■ WHAT NEEDS TO BE DONE:
Go to the line holding "[now rewrite (cancelEdit_other" in the entries below and write out exactly every line down to and including the line holding "Theorem single_inline_editor (h".

■ MATERIAL FOR THE TASK:
Lemma makeCellEditable_invariant c st :
  single_editor st -> single_editor (makeCellEditable h c st).
Proof.
  intros I. unfold makeCellEditable.
  destruct (nth_error (cells st) c) as [cl|] eqn:Ec; auto.
  destruct (currentlyEditingCell st) as [e|] eqn:Le.
  - destruct (Nat.eqb e c); [exact I|].
    eapply single_editor_no_new_input; [exact I|apply displayFeedback_quiet].
  - destruct (negb (String.eqb (data_field cl) "status")); auto.
    intros c' H. rewrite currentlyEditingCell_update_cell. cbn [currentlyEditingCell set_editing].
    rewrite content_of_update_cell in H.
    destruct (Nat.eqb_spec c c') as [->|N]; [reflexivity|].
    apply I in H. congruence.
Qed.

Lemma makeCellEditable_keeps_lock c e st :
  currentlyEditingCell st = Some e ->
  currentlyEditingCell (makeCellEditable h c st) = Some e.
Proof.
  intros Le. unfold makeCellEditable.
  destruct (nth_error (cells st) c); auto. rewrite Le.
  destruct (Nat.eqb e c); auto.
Qed.
End LockFacts.

Section StepFacts.
Variable h : Host.

Lemma saveEdit_other v c e pid fk ov st :
  currentlyEditingCell st = Some e -> e <> c ->
  saveEdit h v c pid fk ov st = st.
Proof.
  intros L N. unfold saveEdit. rewrite L.
  destruct (nth_error (cells st) c); auto.
  destruct (Nat.eqb_spec e c); [congruence|reflexivity].
Qed.

Lemma cancelEdit_other c e o st :
  currentlyEditingCell st = Some e -> e <> c -> cancelEdit c o st = st.
Proof.
  intros L N. unfold cancelEdit. rewrite L.
  destruct (nth_error (cells st) c); auto.
  destruct (Nat.eqb_spec e c); [congruence|reflexivity].
Qed.

Lemma step_invariant op st : single_editor st -> single_editor (step h op st).
Proof.
  intros I.
  assert (Q : forall st', no_new_input st st' -> single_editor st')
    by (intros st'; now apply single_editor_no_new_input).
  destruct op; cbn [step].
  - apply Q, fetchActiveProjects_quiet.
  - apply Q, fetchCompletedProjects_quiet.
  - apply Q, sortHeaderClick_quiet.
  - now apply makeCellEditable_invariant.
  - apply Q, typeInto_quiet.
  - unfold handleKeyDown.
    destruct (nth_error (cells st) c) as [cl|]; auto.
    destruct (inlineEditListeners cl); auto.
    destruct (String.eqb key "Enter"); [now apply saveEdit_invariant|].
    destruct (String.eqb key "Escape"); [now apply cancelEdit_invariant|auto].
  - unfold handleBlur.
    destruct (nth_error (cells st) c) as [cl|]; auto.
    destruct (inlineEditListeners cl); auto.
    destruct (currentlyEditingCell st); auto.
    destruct (Nat.eqb _ _); [now apply saveEdit_invariant|auto].
  - unfold closeEditProjectModal.
    destruct (currentlyEditingCell st); auto.
    destruct (nth_error (cells st) _) as [cl|]; auto.
    destruct (content cl); [auto|now apply cancelEdit_invariant].
  - apply Q, openEditModal_quiet.
  - apply Q, exportToCSV_quiet.
  - apply Q, exportToCSV_quiet.
  - destruct (nth_error (awaiting st) i); auto.
    apply Q. eapply no_new_input_trans;
      [apply set_awaiting_quiet | apply resume_quiet].
Qed.

Lemma run_invariant ops st : single_editor st -> single_editor (run h ops st).
Proof.
  revert st. induction ops as [|op ops IH]; intros st I; simpl; auto.
  apply IH, step_invariant, I.
Qed.

Lemma initial_state_invariant : single_editor initial_state.
Proof. intros [|c]; discriminate. Qed.

Lemma step_lock op st e :
  currentlyEditingCell st = Some e ->
  currentlyEditingCell (step h op st) = Some e \/
  (exists v pid fk ov, step h op st = saveEdit h v e pid fk ov st) \/
  (exists o, step h op st = cancelEdit e o st).
Proof.
  intros L.
  assert (Q : forall st', no_new_input st st' ->
                          currentlyEditingCell st' = Some e)
    by (intros st' [E _]; congruence).
  destruct op; cbn [step].
  - left. apply Q, fetchActiveProjects_quiet.
  - left. apply Q, fetchCompletedProjects_quiet.
  - left. apply Q, sortHeaderClick_quiet.
  - left. now apply makeCellEditable_keeps_lock.
  - left. apply Q, typeInto_quiet.
  - unfold handleKeyDown.
    destruct (nth_error (cells st) c) as [cl|]; auto.
    destruct (inlineEditListeners cl); auto.
    destruct (Nat.eq_dec e c) as [<-|N].
    + destruct (String.eqb key "Enter"); [right; left; eauto|].
      destruct (String.eqb key "Escape"); [right; right; eauto|auto].
    + left.
      destruct (String.eqb key "Enter");
        [now rewrite (saveEdit_other _ _ _ _ _ _ _ L N)|].
      destruct (String.eqb key "Escape");
        [now rewrite (cancelEdit_other _ _ _ _ L N)|auto].
  - unfold handleBlur.
    destruct (nth_error (cells st) c) as [cl|]; auto.
    destruct (inlineEditListeners cl); auto.
    rewrite L. destruct (Nat.eqb_spec e c) as [<-|N]; auto.
    right; left; eauto.
  - unfold closeEditProjectModal. rewrite L.
    destruct (nth_error (cells st) e) as [cl|]; auto.
    destruct (content cl); auto. right; right; eauto.
  - left. apply Q, openEditModal_quiet.
  - left. apply Q, exportToCSV_quiet.
  - left. apply Q, exportToCSV_quiet.
  - destruct (nth_error (awaiting st) i); auto.
    left. apply Q. eapply no_new_input_trans;
      [apply set_awaiting_quiet | apply resume_quiet].
Qed.
End StepFacts.

(** ** C8: one inline edit at a time *)

(** C8.  A cell that holds the inline input is the cell recorded in
    [currentlyEditingCell]: this holds when the page starts and every
    operation keeps it, so at most one cell is in edit mode at any time.
    While the lock is set, [makeCellEditable] on another cell only shows
    the warning; and an operation that leaves the lock changed is a call of
    [saveEdit] or of [cancelEdit] on the locked cell. *)
Theorem single_inline_editor (h : Host) :
  (single_editor initial_state /\
   forall op st, single_editor st -> single_editor (step h op st)) /\
  (forall ops c1 c2,
     content_of (run h ops initial_state) c1 = Some InputBox ->
     content_of (run h ops initial_state) c2 = Some InputBox -> c1 = c2) /\
  (forall st c e cl,
     nth_error (cells st) c = Some cl ->
     currentlyEditingCell st = Some e -> e <> c ->
     makeCellEditable h c st
       = displayFeedback "Please save or cancel the other edit first."
                         "warning" st) /\
  (forall op st e,
     currentlyEditingCell st = Some e ->
     currentlyEditingCell (step h op st) = Some e \/
     (exists v pid fk ov, step h op st = saveEdit h v e pid fk ov st) \/
     (exists o, step h op st = cancelEdit e o st)).
Proof.
  repeat split.
  - apply initial_state_invariant.
  - apply step_invariant.
  - intros ops c1 c2 H1 H2.
    pose proof (run_invariant h ops _ initial_state_invariant) as I.
    apply I in H1. apply I in H2. congruence.
  - intros. eapply makeCellEditable_refuses; eauto.
  - apply step_lock.
Qed.

Lemma single_inline_editor_witness :
  currentlyEditingCell editing_first = Some 0%nat /\
  content_of editing_first 0%nat = Some InputBox /\
  content_of editing_first 2%nat = Some (Text "50.0%") /\
  makeCellEditable Example.browser 2%nat editing_first
    = displayFeedback "Please save or cancel the other edit first." "warning"
                      editing_first.
Proof.
  split; [vm_compute; reflexivity|].
  split; [vm_compute; reflexivity|].
  split; [vm_compute; reflexivity|].
  eapply (proj1 (proj2 (proj2 (single_inline_editor Example.browser)))).
  - vm_compute. reflexivity.
  - vm_compute. reflexivity.
  - discriminate.
Defined.

(** ** C2 and C3: what an inline edit shows while and after it is saved *)

Lemma only_writes_refl c st : only_writes c st st.
Proof. split; auto. Qed.

Lemma only_writes_trans c st1 st2 st3 :
  only_writes c st1 st2 -> only_writes c st2 st3 -> only_writes c st1 st3.
Proof.
  intros [P1 C1] [P2 C2]. split; intros c'.
  - now rewrite P2, P1.
  - intros N. now rewrite C2, C1.
Qed.

Lemma only_writes_same_cells c st st' :
  cells st' = cells st -> only_writes c st st'.
Proof.
  intros E. split; intros c'; unfold place_of, content_of; now rewrite E.
Qed.

Lemma only_writes_set_textContent c s st :
  only_writes c st (set_textContent c s st).
Proof.
  split; intros c'.
  - unfold set_textContent, update_cell, place_of.
    destruct (nth_error (cells st) c) as [cl|] eqn:E; auto.
    cbn [cells set_cells].
    destruct (Nat.eq_dec c c') as [<-|N].
    + now rewrite (nth_error_list_set_eq _ _ _ _ E), E.
    + now rewrite nth_error_list_set_neq.
  - intros N. apply content_of_set_textContent_other. congruence.
Qed.

Lemma only_writes_clear_table c t st : only_writes c st (clear_table t st).
Proof.
  assert (E : cells (clear_table t st) = map (detach_table t) (cells st))
    by (destruct t; reflexivity).
  split; intros c'.
  - unfold place_of. rewrite E, nth_error_map.
    destruct (nth_error (cells st) c'); simpl; auto.
    unfold detach_table. destruct (table_eqb _ _); reflexivity.
  - intros _. unfold content_of. rewrite E. apply map_detach_content.
Qed.

Lemma findIndex_Some {A : Type} (pred : A -> bool) (l : list A) (i : nat) :
  findIndex pred l = Some i ->
  exists x, nth_error l i = Some x /\ pred x = true.
Proof.
  revert i. induction l as [|y l IH]; simpl; [discriminate|].
  destruct (pred y) eqn:P; intros i H.
  - injection H as <-. exists y. split; [reflexivity|exact P].
  - destruct (findIndex pred l) as [n|]; [|discriminate].
    injection H as <-. simpl. apply IH. reflexivity.
Qed.

Section SaveFacts.
Variable h : Host.

Lemma only_writes_refetch c st :
  only_writes c st (fetchCompletedProjects (fetchActiveProjects st)).
Proof.
  unfold fetchCompletedProjects, fetchActiveProjects.
  eapply only_writes_trans; [|apply only_writes_same_cells; reflexivity].
  eapply only_writes_trans; [|apply only_writes_clear_table].
  eapply only_writes_trans; [|apply only_writes_same_cells; reflexivity].
  apply only_writes_clear_table.
Qed.

(** Writing the remaining-amount cell of the row of [c] leaves [c] alone
    when [c] is not such a cell. *)
Lemma remaining_cell_is_other c rc st cl :
  nth_error (cells st) c = Some cl ->
  remaining_amount_cell cl = false ->
  remainingCell_of c st = Some rc -> rc <> c.
Proof.
  intros E F R. unfold remainingCell_of in R. rewrite E in R.
  apply findIndex_Some in R. destruct R as (x & Ex & Px).
  intros ->. rewrite E in Ex. injection Ex as <-.
  rewrite F, andb_false_r in Px. discriminate.
Qed.

Lemma place_of_Some st c cl :
  nth_error (cells st) c = Some cl ->
  place_of st c = Some (cell_row cl, remaining_amount_cell cl).
Proof. unfold place_of. now intros ->. Qed.

Lemma place_of_flag st c r :
  place_of st c = Some (r, false) ->
  exists cl, nth_error (cells st) c = Some cl /\ remaining_amount_cell cl = false.
Proof.
  unfold place_of. destruct (nth_error (cells st) c) as [cl|]; [|discriminate].
  simpl. intros E. injection E as _ F. eauto.
Qed.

■ RESPONSE:
        [now rewrite (cancelEdit_other _ _ _ _ L N)|auto].
  - unfold handleBlur.
    destruct (nth_error (cells st) c) as [cl|]; auto.
    destruct (inlineEditListeners cl); auto.
    rewrite L. destruct (Nat.eqb_spec e c) as [<-|N]; auto.
    right; left; eauto.
  - unfold closeEditProjectModal. rewrite L.
    destruct (nth_error (cells st) e) as [cl|]; auto.
    destruct (content cl); auto. right; right; eauto.
  - left. apply Q, openEditModal_quiet.
  - left. apply Q, exportToCSV_quiet.
  - left. apply Q, exportToCSV_quiet.
  - destruct (nth_error (awaiting st) i); auto.
    left. apply Q. eapply no_new_input_trans;
      [apply set_awaiting_quiet | apply resume_quiet].
Qed.
End StepFacts.

(** ** C8: one inline edit at a time *)

(** C8.  A cell that holds the inline input is the cell recorded in
    [currentlyEditingCell]: this holds when the page starts and every
    operation keeps it, so at most one cell is in edit mode at any time.
    While the lock is set, [makeCellEditable] on another cell only shows
    the warning; and an operation that leaves the lock changed is a call of
    [saveEdit] or of [cancelEdit] on the locked cell. *)
Theorem single_inline_editor (h : Host) :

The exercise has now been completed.